* [Work instructions]
The span to repeat in the listing below runs from the line containing "(** * Properties *)" to the line containing "destruct (Z.ltb_spec X", inclusive. Repeat it exactly, and only it.

========================================================================

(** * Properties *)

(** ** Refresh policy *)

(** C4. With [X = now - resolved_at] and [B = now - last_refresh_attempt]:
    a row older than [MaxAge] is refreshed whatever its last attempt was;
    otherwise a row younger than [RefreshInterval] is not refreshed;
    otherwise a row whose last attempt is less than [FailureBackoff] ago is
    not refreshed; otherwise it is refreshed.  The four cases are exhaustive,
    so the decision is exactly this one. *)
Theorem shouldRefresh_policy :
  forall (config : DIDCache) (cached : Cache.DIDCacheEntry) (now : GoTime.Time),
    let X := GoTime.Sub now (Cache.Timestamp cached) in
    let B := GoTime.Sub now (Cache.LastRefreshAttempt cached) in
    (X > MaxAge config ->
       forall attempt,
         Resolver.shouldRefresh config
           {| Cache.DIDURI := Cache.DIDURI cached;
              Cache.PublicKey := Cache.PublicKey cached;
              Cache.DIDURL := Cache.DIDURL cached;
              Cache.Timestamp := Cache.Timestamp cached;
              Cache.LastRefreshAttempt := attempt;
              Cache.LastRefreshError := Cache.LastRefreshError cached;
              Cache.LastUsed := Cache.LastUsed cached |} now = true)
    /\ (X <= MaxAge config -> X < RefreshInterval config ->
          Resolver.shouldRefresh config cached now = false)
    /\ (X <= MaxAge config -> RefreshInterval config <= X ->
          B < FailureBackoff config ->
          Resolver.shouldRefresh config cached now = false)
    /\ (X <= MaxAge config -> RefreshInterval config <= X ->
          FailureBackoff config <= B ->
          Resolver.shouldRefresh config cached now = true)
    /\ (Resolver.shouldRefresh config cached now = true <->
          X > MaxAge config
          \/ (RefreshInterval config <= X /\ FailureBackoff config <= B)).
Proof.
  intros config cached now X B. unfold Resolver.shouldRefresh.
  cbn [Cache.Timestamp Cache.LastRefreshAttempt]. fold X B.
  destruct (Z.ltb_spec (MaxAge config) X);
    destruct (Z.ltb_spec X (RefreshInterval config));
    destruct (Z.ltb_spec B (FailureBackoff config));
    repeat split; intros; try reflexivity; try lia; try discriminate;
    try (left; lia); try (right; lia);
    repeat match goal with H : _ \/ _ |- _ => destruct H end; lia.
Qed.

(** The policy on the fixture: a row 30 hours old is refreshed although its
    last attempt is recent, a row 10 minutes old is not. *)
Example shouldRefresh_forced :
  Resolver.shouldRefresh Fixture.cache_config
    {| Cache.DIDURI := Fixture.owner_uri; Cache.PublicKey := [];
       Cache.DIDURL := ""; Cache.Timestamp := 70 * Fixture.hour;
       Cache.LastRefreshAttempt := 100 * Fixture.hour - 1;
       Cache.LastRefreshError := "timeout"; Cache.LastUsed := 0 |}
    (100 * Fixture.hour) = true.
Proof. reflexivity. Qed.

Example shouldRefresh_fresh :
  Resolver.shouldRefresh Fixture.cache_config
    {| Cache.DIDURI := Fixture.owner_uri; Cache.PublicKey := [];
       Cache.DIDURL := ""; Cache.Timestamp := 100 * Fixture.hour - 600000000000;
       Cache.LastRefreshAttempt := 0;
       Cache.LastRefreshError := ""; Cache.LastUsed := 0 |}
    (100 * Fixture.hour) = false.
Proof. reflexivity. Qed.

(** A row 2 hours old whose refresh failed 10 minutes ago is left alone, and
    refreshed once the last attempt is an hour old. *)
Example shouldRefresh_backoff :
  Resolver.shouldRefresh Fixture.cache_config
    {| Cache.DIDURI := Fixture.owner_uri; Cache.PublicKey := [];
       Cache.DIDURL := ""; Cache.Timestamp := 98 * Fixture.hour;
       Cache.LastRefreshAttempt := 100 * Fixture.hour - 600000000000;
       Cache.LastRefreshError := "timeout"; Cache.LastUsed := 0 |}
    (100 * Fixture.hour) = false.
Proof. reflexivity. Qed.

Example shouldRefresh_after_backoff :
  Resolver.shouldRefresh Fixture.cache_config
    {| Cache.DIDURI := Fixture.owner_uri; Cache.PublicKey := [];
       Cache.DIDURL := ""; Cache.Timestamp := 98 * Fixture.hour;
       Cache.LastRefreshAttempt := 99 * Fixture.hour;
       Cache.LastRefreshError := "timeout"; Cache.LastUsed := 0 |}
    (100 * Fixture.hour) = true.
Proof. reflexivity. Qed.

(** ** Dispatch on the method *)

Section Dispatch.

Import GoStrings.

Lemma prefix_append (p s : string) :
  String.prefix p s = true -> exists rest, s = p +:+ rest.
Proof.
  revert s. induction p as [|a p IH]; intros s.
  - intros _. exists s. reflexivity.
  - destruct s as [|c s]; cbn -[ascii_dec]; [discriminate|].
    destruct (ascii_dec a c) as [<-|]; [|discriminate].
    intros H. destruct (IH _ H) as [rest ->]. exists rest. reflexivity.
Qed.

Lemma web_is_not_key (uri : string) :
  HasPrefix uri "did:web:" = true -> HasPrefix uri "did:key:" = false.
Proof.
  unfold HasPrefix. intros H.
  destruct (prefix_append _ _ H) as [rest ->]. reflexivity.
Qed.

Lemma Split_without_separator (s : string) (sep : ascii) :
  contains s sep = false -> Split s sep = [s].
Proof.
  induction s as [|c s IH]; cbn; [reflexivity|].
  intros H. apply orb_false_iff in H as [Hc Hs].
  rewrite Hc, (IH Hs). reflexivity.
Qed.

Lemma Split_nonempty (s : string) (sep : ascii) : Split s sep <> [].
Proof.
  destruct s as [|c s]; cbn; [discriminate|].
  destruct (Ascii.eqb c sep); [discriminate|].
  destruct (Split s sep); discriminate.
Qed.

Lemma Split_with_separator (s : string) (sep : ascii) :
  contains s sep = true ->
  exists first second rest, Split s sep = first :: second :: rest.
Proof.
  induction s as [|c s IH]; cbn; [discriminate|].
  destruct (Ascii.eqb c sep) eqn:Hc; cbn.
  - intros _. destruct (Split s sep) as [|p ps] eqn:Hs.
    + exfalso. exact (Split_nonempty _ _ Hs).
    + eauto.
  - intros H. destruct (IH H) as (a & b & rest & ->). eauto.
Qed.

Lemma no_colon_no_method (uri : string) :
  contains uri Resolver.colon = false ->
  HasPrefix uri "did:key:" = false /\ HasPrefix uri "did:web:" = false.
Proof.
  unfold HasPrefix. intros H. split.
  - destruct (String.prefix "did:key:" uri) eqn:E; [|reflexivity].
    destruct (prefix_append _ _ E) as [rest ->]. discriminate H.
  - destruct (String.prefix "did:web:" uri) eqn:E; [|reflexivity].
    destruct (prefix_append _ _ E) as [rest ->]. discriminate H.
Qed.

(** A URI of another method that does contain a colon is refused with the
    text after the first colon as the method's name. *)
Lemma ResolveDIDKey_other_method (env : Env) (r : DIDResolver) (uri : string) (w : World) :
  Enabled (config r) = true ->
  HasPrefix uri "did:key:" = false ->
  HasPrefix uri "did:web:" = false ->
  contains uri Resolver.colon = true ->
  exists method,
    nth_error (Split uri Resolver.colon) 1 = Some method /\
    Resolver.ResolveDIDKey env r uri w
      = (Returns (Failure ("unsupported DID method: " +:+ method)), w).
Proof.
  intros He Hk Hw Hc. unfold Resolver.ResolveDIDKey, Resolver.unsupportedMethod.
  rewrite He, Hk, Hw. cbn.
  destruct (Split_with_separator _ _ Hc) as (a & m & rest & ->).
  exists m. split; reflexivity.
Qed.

========================================================================

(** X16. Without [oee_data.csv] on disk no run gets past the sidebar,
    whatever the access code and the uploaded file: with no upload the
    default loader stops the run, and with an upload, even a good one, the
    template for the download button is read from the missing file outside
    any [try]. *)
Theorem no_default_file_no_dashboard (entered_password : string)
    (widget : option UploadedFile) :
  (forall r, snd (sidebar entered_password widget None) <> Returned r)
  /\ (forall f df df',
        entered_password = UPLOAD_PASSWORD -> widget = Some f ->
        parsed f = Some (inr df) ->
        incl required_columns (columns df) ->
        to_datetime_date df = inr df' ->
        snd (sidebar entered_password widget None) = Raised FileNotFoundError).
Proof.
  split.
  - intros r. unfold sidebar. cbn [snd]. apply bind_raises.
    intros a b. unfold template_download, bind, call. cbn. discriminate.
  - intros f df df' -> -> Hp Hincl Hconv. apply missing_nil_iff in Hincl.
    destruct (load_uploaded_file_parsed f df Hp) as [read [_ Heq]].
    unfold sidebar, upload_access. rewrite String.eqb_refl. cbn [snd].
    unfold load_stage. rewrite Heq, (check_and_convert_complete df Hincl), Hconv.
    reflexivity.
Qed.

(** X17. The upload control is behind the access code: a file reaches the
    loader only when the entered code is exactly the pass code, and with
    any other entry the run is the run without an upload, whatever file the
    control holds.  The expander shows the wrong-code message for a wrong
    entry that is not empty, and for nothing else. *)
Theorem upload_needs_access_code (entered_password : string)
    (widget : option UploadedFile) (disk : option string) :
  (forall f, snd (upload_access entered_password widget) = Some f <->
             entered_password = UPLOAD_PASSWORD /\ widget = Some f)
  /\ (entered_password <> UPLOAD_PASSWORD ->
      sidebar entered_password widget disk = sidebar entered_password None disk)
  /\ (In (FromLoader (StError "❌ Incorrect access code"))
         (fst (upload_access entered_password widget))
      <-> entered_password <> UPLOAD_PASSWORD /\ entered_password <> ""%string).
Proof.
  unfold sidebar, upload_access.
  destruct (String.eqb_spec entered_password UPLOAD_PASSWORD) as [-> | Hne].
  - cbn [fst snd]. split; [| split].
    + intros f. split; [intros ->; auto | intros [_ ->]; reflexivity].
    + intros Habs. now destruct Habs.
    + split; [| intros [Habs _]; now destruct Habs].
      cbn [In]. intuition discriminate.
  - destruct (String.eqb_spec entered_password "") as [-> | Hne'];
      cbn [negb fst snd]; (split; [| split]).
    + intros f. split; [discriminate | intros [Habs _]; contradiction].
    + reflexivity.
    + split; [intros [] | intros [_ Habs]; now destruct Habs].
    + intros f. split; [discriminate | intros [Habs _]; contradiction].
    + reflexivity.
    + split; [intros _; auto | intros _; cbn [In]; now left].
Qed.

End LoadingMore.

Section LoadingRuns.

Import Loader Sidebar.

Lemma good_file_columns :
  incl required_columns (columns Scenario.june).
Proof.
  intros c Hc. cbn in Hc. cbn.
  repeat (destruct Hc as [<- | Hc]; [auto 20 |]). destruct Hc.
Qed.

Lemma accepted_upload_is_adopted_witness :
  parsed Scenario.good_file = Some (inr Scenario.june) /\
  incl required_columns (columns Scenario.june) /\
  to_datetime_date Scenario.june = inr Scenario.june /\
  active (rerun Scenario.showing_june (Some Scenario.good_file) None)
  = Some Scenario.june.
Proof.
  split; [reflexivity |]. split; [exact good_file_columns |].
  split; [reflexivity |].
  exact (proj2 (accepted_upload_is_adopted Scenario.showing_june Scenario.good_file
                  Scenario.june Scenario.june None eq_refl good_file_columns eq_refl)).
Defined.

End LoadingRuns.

========================================================================

* [Reply to the exercise]
(** * Properties *)

(** ** Refresh policy *)

(** C4. With [X = now - resolved_at] and [B = now - last_refresh_attempt]:
    a row older than [MaxAge] is refreshed whatever its last attempt was;
    otherwise a row younger than [RefreshInterval] is not refreshed;
    otherwise a row whose last attempt is less than [FailureBackoff] ago is
    not refreshed; otherwise it is refreshed.  The four cases are exhaustive,
    so the decision is exactly this one. *)
Theorem shouldRefresh_policy :
  forall (config : DIDCache) (cached : Cache.DIDCacheEntry) (now : GoTime.Time),
    let X := GoTime.Sub now (Cache.Timestamp cached) in
    let B := GoTime.Sub now (Cache.LastRefreshAttempt cached) in
    (X > MaxAge config ->
       forall attempt,
         Resolver.shouldRefresh config
           {| Cache.DIDURI := Cache.DIDURI cached;
              Cache.PublicKey := Cache.PublicKey cached;
              Cache.DIDURL := Cache.DIDURL cached;
              Cache.Timestamp := Cache.Timestamp cached;
              Cache.LastRefreshAttempt := attempt;
              Cache.LastRefreshError := Cache.LastRefreshError cached;
              Cache.LastUsed := Cache.LastUsed cached |} now = true)
    /\ (X <= MaxAge config -> X < RefreshInterval config ->
          Resolver.shouldRefresh config cached now = false)
    /\ (X <= MaxAge config -> RefreshInterval config <= X ->
          B < FailureBackoff config ->
          Resolver.shouldRefresh config cached now = false)
    /\ (X <= MaxAge config -> RefreshInterval config <= X ->
          FailureBackoff config <= B ->
          Resolver.shouldRefresh config cached now = true)
    /\ (Resolver.shouldRefresh config cached now = true <->
          X > MaxAge config
          \/ (RefreshInterval config <= X /\ FailureBackoff config <= B)).
Proof.
  intros config cached now X B. unfold Resolver.shouldRefresh.
  cbn [Cache.Timestamp Cache.LastRefreshAttempt]. fold X B.
  destruct (Z.ltb_spec (MaxAge config) X);
    destruct (Z.ltb_spec X (RefreshInterval config));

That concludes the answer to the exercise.